WHAT YOU SHOULD DO:
A verbatim copy of the line containing "f' : Field3D" and all lines after it, up to and including the final line of the records, is the only acceptable output.

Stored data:
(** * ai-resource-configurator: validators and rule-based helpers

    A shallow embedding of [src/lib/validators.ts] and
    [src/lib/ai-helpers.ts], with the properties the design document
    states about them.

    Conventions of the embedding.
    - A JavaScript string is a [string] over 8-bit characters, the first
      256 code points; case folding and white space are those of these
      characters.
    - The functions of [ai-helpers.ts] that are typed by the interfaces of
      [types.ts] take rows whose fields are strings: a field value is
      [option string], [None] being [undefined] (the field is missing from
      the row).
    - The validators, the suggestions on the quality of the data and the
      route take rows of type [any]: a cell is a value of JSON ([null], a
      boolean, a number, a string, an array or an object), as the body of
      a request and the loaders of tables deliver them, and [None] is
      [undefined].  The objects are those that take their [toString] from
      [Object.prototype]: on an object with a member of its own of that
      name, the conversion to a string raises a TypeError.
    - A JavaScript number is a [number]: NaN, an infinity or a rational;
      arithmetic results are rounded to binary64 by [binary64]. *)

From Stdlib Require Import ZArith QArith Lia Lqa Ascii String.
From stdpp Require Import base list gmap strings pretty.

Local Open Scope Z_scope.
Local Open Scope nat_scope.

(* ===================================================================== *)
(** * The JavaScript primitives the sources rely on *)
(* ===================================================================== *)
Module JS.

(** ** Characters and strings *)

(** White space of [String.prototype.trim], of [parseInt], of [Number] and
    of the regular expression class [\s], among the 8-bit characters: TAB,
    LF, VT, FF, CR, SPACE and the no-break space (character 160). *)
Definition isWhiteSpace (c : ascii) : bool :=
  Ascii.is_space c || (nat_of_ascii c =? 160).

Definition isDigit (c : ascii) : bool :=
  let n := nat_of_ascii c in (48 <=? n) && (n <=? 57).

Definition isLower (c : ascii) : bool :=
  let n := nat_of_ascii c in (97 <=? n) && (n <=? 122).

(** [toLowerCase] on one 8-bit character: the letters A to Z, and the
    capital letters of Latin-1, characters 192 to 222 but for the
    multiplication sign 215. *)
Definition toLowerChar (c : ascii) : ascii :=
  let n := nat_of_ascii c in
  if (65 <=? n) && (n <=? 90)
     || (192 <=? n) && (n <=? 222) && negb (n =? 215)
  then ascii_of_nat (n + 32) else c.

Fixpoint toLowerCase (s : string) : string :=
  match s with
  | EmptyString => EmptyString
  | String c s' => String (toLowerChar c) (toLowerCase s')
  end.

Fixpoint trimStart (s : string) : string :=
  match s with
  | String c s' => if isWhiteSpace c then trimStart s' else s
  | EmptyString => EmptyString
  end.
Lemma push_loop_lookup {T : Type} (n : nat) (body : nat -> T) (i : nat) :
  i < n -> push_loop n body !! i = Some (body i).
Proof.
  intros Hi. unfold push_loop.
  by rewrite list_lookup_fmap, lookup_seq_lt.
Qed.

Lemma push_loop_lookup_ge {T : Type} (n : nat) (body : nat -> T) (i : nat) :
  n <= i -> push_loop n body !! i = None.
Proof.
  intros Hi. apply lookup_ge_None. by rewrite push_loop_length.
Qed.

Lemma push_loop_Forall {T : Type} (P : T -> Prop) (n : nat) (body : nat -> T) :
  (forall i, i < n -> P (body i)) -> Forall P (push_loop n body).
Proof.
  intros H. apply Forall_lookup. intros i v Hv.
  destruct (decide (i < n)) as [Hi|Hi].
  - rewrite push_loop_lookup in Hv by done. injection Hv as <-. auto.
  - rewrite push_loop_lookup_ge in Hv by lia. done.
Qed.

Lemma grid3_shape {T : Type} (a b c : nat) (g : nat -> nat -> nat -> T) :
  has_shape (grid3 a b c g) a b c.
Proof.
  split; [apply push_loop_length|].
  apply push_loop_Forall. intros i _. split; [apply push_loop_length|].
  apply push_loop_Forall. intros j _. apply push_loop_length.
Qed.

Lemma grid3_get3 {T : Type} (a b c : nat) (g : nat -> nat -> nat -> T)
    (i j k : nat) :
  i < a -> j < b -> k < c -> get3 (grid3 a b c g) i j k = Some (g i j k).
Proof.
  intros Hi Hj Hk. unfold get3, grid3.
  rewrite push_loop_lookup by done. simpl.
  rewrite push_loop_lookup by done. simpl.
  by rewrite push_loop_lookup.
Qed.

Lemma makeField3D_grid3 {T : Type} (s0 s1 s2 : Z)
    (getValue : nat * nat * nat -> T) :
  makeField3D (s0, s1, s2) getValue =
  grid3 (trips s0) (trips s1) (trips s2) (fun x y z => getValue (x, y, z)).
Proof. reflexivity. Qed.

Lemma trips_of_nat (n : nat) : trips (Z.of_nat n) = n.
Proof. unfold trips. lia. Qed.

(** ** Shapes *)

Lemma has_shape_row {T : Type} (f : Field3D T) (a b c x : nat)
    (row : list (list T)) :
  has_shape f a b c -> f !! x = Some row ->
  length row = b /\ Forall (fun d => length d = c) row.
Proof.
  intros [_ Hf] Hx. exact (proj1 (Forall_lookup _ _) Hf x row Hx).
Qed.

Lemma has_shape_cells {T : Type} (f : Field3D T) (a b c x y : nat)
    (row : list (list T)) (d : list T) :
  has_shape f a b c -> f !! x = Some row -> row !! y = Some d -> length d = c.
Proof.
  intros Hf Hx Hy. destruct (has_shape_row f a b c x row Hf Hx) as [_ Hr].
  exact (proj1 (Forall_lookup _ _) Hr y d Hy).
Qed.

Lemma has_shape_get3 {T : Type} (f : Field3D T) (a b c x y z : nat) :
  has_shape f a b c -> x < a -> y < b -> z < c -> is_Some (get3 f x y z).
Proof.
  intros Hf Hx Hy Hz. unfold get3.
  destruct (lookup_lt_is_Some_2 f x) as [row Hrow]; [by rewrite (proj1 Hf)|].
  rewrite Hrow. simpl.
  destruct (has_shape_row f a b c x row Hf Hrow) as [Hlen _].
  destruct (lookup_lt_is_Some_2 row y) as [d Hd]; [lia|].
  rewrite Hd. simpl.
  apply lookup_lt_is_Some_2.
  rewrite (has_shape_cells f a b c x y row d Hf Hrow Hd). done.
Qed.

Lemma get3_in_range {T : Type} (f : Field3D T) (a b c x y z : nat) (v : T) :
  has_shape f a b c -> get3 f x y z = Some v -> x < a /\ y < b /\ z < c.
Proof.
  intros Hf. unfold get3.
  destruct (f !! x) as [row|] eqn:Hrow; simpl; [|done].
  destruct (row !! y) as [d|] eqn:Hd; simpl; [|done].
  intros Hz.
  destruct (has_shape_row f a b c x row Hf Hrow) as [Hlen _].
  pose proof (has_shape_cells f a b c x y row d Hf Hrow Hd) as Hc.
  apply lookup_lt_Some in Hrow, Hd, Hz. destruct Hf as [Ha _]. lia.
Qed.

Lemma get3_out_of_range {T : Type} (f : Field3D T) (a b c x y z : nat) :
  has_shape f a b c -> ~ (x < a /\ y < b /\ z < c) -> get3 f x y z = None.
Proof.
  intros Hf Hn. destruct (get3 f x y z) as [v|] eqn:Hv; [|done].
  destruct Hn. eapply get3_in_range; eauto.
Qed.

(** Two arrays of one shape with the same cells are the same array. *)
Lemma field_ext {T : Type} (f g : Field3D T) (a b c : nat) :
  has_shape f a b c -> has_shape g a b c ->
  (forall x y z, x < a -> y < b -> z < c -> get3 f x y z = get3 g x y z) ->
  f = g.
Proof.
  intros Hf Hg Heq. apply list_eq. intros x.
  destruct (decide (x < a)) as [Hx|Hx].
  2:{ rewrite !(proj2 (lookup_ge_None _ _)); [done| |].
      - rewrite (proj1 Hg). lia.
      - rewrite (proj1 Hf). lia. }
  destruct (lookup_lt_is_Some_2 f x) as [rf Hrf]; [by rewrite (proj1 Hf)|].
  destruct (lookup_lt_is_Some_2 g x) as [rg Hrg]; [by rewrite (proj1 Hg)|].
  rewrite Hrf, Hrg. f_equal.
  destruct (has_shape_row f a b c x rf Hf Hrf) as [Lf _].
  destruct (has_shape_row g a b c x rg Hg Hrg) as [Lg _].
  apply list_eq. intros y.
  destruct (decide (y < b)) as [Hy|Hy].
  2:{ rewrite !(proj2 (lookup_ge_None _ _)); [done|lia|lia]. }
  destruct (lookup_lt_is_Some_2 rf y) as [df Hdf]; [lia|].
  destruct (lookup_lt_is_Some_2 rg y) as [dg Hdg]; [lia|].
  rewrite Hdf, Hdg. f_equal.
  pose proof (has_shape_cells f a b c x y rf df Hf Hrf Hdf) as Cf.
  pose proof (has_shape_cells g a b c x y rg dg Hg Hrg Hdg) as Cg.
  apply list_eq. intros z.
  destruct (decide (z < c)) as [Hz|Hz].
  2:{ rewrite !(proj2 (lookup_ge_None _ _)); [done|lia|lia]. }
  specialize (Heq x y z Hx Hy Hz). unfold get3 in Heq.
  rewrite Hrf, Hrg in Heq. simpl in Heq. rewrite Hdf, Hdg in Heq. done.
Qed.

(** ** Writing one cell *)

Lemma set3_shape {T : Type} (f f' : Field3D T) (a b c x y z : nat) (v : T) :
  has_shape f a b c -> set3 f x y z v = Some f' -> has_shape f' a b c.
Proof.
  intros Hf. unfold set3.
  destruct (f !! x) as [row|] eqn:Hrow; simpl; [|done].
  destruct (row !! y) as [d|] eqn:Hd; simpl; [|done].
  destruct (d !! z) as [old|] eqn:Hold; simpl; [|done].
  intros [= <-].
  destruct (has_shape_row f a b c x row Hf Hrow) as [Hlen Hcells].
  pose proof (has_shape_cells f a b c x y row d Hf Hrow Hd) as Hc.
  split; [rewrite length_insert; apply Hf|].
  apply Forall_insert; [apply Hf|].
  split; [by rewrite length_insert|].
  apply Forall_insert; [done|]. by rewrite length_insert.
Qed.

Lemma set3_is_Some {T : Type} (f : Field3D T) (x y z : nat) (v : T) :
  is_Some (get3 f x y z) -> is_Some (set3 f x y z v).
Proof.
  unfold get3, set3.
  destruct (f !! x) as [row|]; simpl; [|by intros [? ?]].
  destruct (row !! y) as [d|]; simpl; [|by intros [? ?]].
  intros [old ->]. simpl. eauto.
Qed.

WRITTEN REPLY:
Lemma set3_shape {T : Type} (f f' : Field3D T) (a b c x y z : nat) (v : T) :
  has_shape f a b c -> set3 f x y z v = Some f' -> has_shape f' a b c.
Proof.
  intros Hf. unfold set3.
  destruct (f !! x) as [row|] eqn:Hrow; simpl; [|done].
  destruct (row !! y) as [d|] eqn:Hd; simpl; [|done].
  destruct (d !! z) as [old|] eqn:Hold; simpl; [|done].
  intros [= <-].
  destruct (has_shape_row f a b c x row Hf Hrow) as [Hlen Hcells].
  pose proof (has_shape_cells f a b c x y row d Hf Hrow Hd) as Hc.
  split; [rewrite length_insert; apply Hf|].
  apply Forall_insert; [apply Hf|].
  split; [by rewrite length_insert|].
  apply Forall_insert; [done|]. by rewrite length_insert.
Qed.

Lemma set3_is_Some {T : Type} (f : Field3D T) (x y z : nat) (v : T) :
  is_Some (get3 f x y z) -> is_Some (set3 f x y z v).
Proof.
  unfold get3, set3.
  destruct (f !! x) as [row|]; simpl; [|by intros [? ?]].
  destruct (row !! y) as [d|]; simpl; [|by intros [? ?]].
  intros [old ->]. simpl. eauto.
Qed.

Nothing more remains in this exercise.